Au cours de l'émission, Magal a entamé un monologue philosophique fascinant dans lequel il a réprimandé Ben pour s'être concentré sur la critique de l'individu (Nétanyahou) et ne pas s'être consacré au collectif (le judaïsme). Ben Caspit n'a pas été impressionné par ces propos, a mentionné les paroles de Yoav Horowitz issues des interviews qu'il a données le week-end à toutes les chaînes et a rappelé les échecs de Nétanyahou au cours du dernier mandat.
"Tu es prisonnier de l'événement autour de cet homme, tu es esclave de ta haine. Peu importe ce qui arrive, tu marcheras dans ce monde et tout est à cause de cette figure. J'ai une vision du monde, une identité juive, l'implantation, la souveraineté, si ce n'est pas lui aujourd'hui, demain ce sera quelqu'un d'autre. Mais parce qu'il est talentueux, il réussit à unir le camp, je le soutiens", a expliqué Magal pour justifier son soutien à Nétanyahou. "Il m'a demandé si je voulais quelque chose et je lui ai dit que je ne voulais rien - je promeus un programme."
Ensuite, Magal a ouvert le journal ce matin et a remarqué un article publié dans Israel Hayom contre Nétanyahou et, ce faisant, il l'a comparé à l'attitude que Ben Caspit adopte envers Nétanyahou : "Vous êtes de bas niveau, des mensonges. Tweeter une publication stupide, c'est un exemple de toute ton attitude envers tout ce qui concerne Nétanyahou. Peu importe si c'est un mensonge ou la vérité, si c'est contre Nétanyahou, tu le valideras et lui donneras le sceau d'approbation."

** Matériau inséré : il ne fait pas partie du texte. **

(* ===== verification/HkInterp.v ===== *)
(** * Interpolation of references (internal/hk/interpolate.go)

    [resolver] is modelled with its mutable set of references in progress next
    to the heap.  [eval] is the reference meaning of a string with references:
    a depth-indexed evaluator with no cycle tracking.  The resolver always
    returns; a string it returns is what [eval] gives at some depth, and it fails
    only when [eval] gives none at any depth or on a reference to the very path
    it resolves, while that path leads to another value. *)

From Stdlib Require Import Ascii String ZArith Lia SpecFloat.
From stdpp Require Import base list gmap strings.
From S2P Require Import Prelude GoStrings GoNumbers HkValue HkLex HkHeap HkTree HkParser.
From S2P Require Import HkParserProps HkGet HkSerialize.

(** ** The code *)

Record rstate : Type := RState { rheap : heap; resolving : gset gostring }.

Abbreviation RM := (ST rstate HkError).

Definition on_heap {A} (m : HkM A) : RM A :=
  λ st, let '(r, h') := m (rheap st) in (r, RState h' (resolving st)).

(** ** The pieces of a string *)

(** Literal text, a reference, or a reference that is not closed. *)
Inductive piece : Type := Text (t : gostring) | Ref (r : gostring) | Unclosed.

Fixpoint pieces (n : nat) (rest : gostring) : list piece :=
  match n with
  | O => []
  | S n' =>
      match Index rest "${" with
      | None => [Text rest]
      | Some start =>
          let tail := drop start rest in
          match Index tail "}" with
          | None => [Text (take start rest); Unclosed]
          | Some stop =>
              Text (take start rest) :: Ref (take (stop - 2) (drop 2 tail))
              :: pieces n' (drop (stop + 1) tail)
          end
      end
  end.

Definition pieces_of (s : gostring) : list piece := pieces (S (length s)) s.

Definition refs_of (s : gostring) : list gostring :=
  omap (λ p, match p with Ref r => Some r | _ => None end) (pieces_of s).

(** The references of all strings stored in a heap, array elements included. *)
Fixpoint value_refs (v : HkValue) : list gostring :=
  match v with
  | VString s => refs_of s
  | VArray items => flat_map value_refs items
  | _ => []
  end.

Definition map_refs (m : OrderedMap) : list gostring :=
  flat_map (λ kv, value_refs kv.2) (map_to_list (values m)).

Definition heap_refs (h : heap) : gset gostring :=
  list_to_set (flat_map (λ lm, map_refs lm.2) (map_to_list h)).

(** A chain of references repeats none of them: the first string's reference
    and then references of stored strings. *)
Definition chain_fuel (h : heap) : nat := 2 + size (heap_refs h).

Section code.
(** [os.Getenv]; the empty string when the variable is unset. *)
Variable getenv : gostring → gostring.
Variable config : HkConfig.

(** [resolveRef]; [rec] is the recursive call to [resolveString]. *)
Definition resolveRef (rec : gostring → gostring → RM gostring) (ref selfPath : gostring)
    : RM gostring :=
  if HasPrefix ref "env:" then st_ret (getenv (TrimPrefix ref "env:"))
  else λ st,
    if bool_decide (ref ∈ resolving st) || str_eqb ref selfPath
    then (Err (CyclicReference ref), st)
    else
      match cfg_Get config ref (rheap st) with
      | (Ok (VString s as val), h) =>
          if Contains s "${" then
            let '(r, st') := rec s ref (RState h ({[ ref ]} ∪ resolving st)) in
            (r, RState (rheap st') (resolving st' ∖ {[ ref ]}))
          else (AsString val, RState h (resolving st))
      | (Ok val, h) => (AsString val, RState h (resolving st))
      | (Err _, h) => (Err (InvalidReference ref), RState h (resolving st))
      | (Panic, h) => (Panic, RState h (resolving st))
      | (OutOfFuel, h) => (OutOfFuel, RState h (resolving st))
      end.

(** The loop of [resolveString] from the text [rest = s[i:]] on; each round
    consumes text, so [n] rounds are enough for fewer than [n] bytes. *)
Fixpoint resolve_loop (ref_of : gostring → RM gostring) (s : gostring) (n : nat)
    (rest : gostring) : RM gostring :=
  match n with
  | O => st_lift OutOfFuel
  | S n' =>
      match rest with
      | [] => st_ret []
      | _ =>
          match Index rest "${" with
          | None => st_ret rest
          | Some start =>
              let! pre := st_lift (slice rest 0 start) in
              let! tail := st_lift (slice rest start (length rest)) in
              match Index tail "}" with
              | None => st_err (perr 0 0 (UnclosedInterpolation s) [] [])
              | Some stop =>
                  let! ref := st_lift (slice tail 2 stop) in
                  let! resolved := ref_of ref in
                  let! more := resolve_loop ref_of s n' (drop (stop + 1) tail) in
                  st_ret (pre ++ resolved ++ more)
              end
          end
      end
  end.

(** [fuel] bounds the length of a chain of references. *)
Fixpoint resolveString (fuel : nat) (s selfPath : gostring) : RM gostring :=
  match fuel with
  | O => st_lift OutOfFuel
  | S fuel' =>
      resolve_loop (λ ref, resolveRef (resolveString fuel') ref selfPath) s (S (length s)) s
  end.

(** A string value, resolved on the current heap. *)
Definition resolve_value (s selfPath : gostring) : RM gostring :=
  λ st, resolveString (chain_fuel (rheap st)) s selfPath st.

(** The elements of an array: [i] is the index of the first of [items]. *)
Fixpoint resolve_items (fullPath : gostring) (i : nat) (items : list HkValue)
    : RM (list HkValue) :=
  match items with
  | [] => st_ret []
  | item :: items' =>
      let! item' :=
        match item with
        | VString s =>
            let! resolved :=
              resolve_value s (fullPath ++ "[" ++ dec_of_nat i ++ "]") in
            st_ret (VString resolved)
        | _ => st_ret item
        end in
      let! more := resolve_items fullPath (S i) items' in
      st_ret (item' :: more)
  end.

Definition full_path (pathPrefix key : gostring) : gostring :=
  if str_eqb pathPrefix [] then key else pathPrefix ++ "." ++ key.

(** The loop over the keys of one map; [sub_map] resolves a nested map. *)
Fixpoint resolve_keys (sub_map : loc → gostring → RM unit) (m : loc)
    (pathPrefix : gostring) (ks : list gostring) : RM unit :=
  match ks with
  | [] => st_ret tt
  | key :: ks' =>
      let! om := on_heap (deref m) in
      let fullPath := full_path pathPrefix key in
      match get_or_zero om key with
      | VString s =>
          let! resolved := resolve_value s fullPath in
          on_heap (set_at m key (VString resolved))
      | VArray items =>
          let! newArr := resolve_items fullPath 0 items in
          on_heap (set_at m key (VArray newArr))
      | VMap sub => sub_map sub fullPath
      | _ => st_ret tt
      end ;;
      resolve_keys sub_map m pathPrefix ks'
  end.

Fixpoint resolveMap (depth : nat) (m : loc) (pathPrefix : gostring) : RM unit :=
  match depth with
  | O => st_lift OutOfFuel
  | S depth' =>
      let! om := on_heap (deref m) in
      resolve_keys (resolveMap depth') m pathPrefix (om_Keys om)
  end.

Definition ResolveInterpolations : HkM unit :=
  λ h, let '(r, st) := resolveMap (size h) (Sections config) [] (RState h ∅) in
       (r, rheap st).
End code.

(** ** The reference meaning *)

Section meaning.
Variable getenv : gostring → gostring.
(** What a path of the configuration holds. *)
Variable get : gostring → option HkValue.

Definition ref_value (ev : gostring → option gostring) (ref : gostring) : option gostring :=
  if HasPrefix ref "env:" then Some (getenv (TrimPrefix ref "env:"))
  else match get ref with
       | Some (VString s) => if Contains s "${" then ev s else Some s
       | Some v => match AsString v with Ok s => Some s | _ => None end
       | None => None
       end.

Caspit a choisi de prendre la défense de Horowitz : "Yoav Horowitz essaie de sauver le pays. Il était à l'intérieur du nid de coucou. Une partie des publications dont il parle ont été publiées chez moi."
Ensuite, il a fait référence à l'affaire du Qatar-gate et aux affaires qui sont sorties du bureau au cours du dernier mandat : "C'est le recrutement d'agents le plus prestigieux qui ait jamais existé dans le renseignement qatari - ils le savent. Tu n'as aucun argument, Yinon. Débats sur les faits. Tu te plains que nous disions que Nétanyahou n'a pas de cœur ? Comment définis-tu une personne qui a pris sa fille aînée et l'a rayée de sa vie ?". Magal a été surpris : "Tu impliques des enfants ?".
Caspit a conclu : "Il est vraiment la mère de tous les péchés. Ce n'est pas drôle. Sous la garde de cet homme, 1 200 Juifs ont été massacrés en une journée. Parce qu'il est talentueux et n'est responsable de rien, il est impossible d'aller dans n'importe quel pays - tout le monde nous déteste."